**What is expected**
Whatever the records below hold, copy it all out exactly.

**Records provided**
---
(** * NAUOSLGet: the e-mail parser of [src/email_parser.py]

    A shallow embedding of the part of [email_parser.py] that turns the
    dictionary of retrieved e-mails into the range of issue numbers handed
    to the extractor:

    - [parse_email_bodies]  (lines 329-362), the text normaliser;
    - [get_issue_num_list]  (lines 252-326), sender dispatch, the search for
      issue-creation links, the comparison with the subject tag, [sorted];
    - the part of [main]    (lines 46-55) that looks the sender up, cleans
      the dictionary, calls [get_issue_num_list] and builds
      [[int(l[0]), int(l[-1])]].

    and, around them,

    - [get_email_obj_list], [get_email_content_dict],
      [get_cleaned_email_dict], [get_connection_obj], [create_extractor_input],
      [exe_extractor] and [main] as a whole, over a mailbox and a mail
      server given as functions and a list of the calls made outside
      the program;
    - [file_io.py]: [read_json_to_dict], [write_dict_to_json],
      [write_merged_dict_to_json] with [__merge_dicts_recursive], and
      [read_txt_line];
    - [schema.py]: [_clean_str].

    Model conventions.
    - A Python [str] is a [string]; its characters are the code points
      0..255 (Latin-1), the range of [ascii].
    - A Python exception is a value [Raise e] of the type [outcome].
    - The dictionary of e-mails, keyed by the integers in insertion order,
      is an association list; an e-mail is a record whose body is the text
      ([string]) before normalisation and the list of fragments afterwards.
    - The IMAP protocol, the parsing of JSON text and of command-line
      arguments, and what the extractor does are outside the embedding. *)

From Stdlib Require Import Bool Arith ZArith List Ascii String Lia.
From Stdlib Require Import Permutation Sorted.
From Stdlib Require OrdersEx.
Import ListNotations.

Local Open Scope string_scope.
Local Open Scope list_scope.

(* ================================================================== *)
(** * Python values: exceptions and outcomes *)

(** The built-in exceptions that the embedded code can raise. *)
Inductive exn : Type :=
| TypeError    (* list.append called with a number of arguments other than one *)
| IndexError   (* indexing an empty list *)
| ValueError   (* int() of a text that is not a number *)
| KeyError.    (* a key that a dictionary does not have *)

Inductive outcome (A : Type) : Type :=
| Ok (a : A)
| Raise (e : exn).

Arguments Ok {A} a.
Arguments Raise {A} e.

Definition bind {A B : Type} (m : outcome A) (k : A -> outcome B) : outcome B :=
  match m with
  | Ok a => k a
  | Raise e => Raise e
  end.

Notation "x <- m ;; k" := (bind m (fun x => k))
  (at level 61, m at next level, right associativity).

(* ================================================================== *)
(** * Characters and strings *)

Module Str.

Definition code (c : ascii) : nat := nat_of_ascii c.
---
**Task result**
(** * NAUOSLGet: the e-mail parser of [src/email_parser.py]

    A shallow embedding of the part of [email_parser.py] that turns the
    dictionary of retrieved e-mails into the range of issue numbers handed
    to the extractor:

    - [parse_email_bodies]  (lines 329-362), the text normaliser;
    - [get_issue_num_list]  (lines 252-326), sender dispatch, the search for
      issue-creation links, the comparison with the subject tag, [sorted];
    - the part of [main]    (lines 46-55) that looks the sender up, cleans
      the dictionary, calls [get_issue_num_list] and builds
      [[int(l[0]), int(l[-1])]].

    and, around them,

    - [get_email_obj_list], [get_email_content_dict],
      [get_cleaned_email_dict], [get_connection_obj], [create_extractor_input],
      [exe_extractor] and [main] as a whole, over a mailbox and a mail
      server given as functions and a list of the calls made outside
      the program;
    - [file_io.py]: [read_json_to_dict], [write_dict_to_json],
      [write_merged_dict_to_json] with [__merge_dicts_recursive], and
      [read_txt_line];
    - [schema.py]: [_clean_str].

    Model conventions.
    - A Python [str] is a [string]; its characters are the code points
      0..255 (Latin-1), the range of [ascii].
    - A Python exception is a value [Raise e] of the type [outcome].
    - The dictionary of e-mails, keyed by the integers in insertion order,
      is an association list; an e-mail is a record whose body is the text
      ([string]) before normalisation and the list of fragments afterwards.
    - The IMAP protocol, the parsing of JSON text and of command-line
      arguments, and what the extractor does are outside the embedding. *)

From Stdlib Require Import Bool Arith ZArith List Ascii String Lia.
From Stdlib Require Import Permutation Sorted.
From Stdlib Require OrdersEx.
Import ListNotations.

Local Open Scope string_scope.
Local Open Scope list_scope.

(* ================================================================== *)
(** * Python values: exceptions and outcomes *)

(** The built-in exceptions that the embedded code can raise. *)
Inductive exn : Type :=
| TypeError    (* list.append called with a number of arguments other than one *)
| IndexError   (* indexing an empty list *)
| ValueError   (* int() of a text that is not a number *)
| KeyError.    (* a key that a dictionary does not have *)

Inductive outcome (A : Type) : Type :=
| Ok (a : A)
| Raise (e : exn).

Arguments Ok {A} a.
Arguments Raise {A} e.

Definition bind {A B : Type} (m : outcome A) (k : A -> outcome B) : outcome B :=
  match m with
  | Ok a => k a
  | Raise e => Raise e
  end.

Notation "x <- m ;; k" := (bind m (fun x => k))
  (at level 61, m at next level, right associativity).

(* ================================================================== *)
(** * Characters and strings *)

Module Str.

Definition code (c : ascii) : nat := nat_of_ascii c.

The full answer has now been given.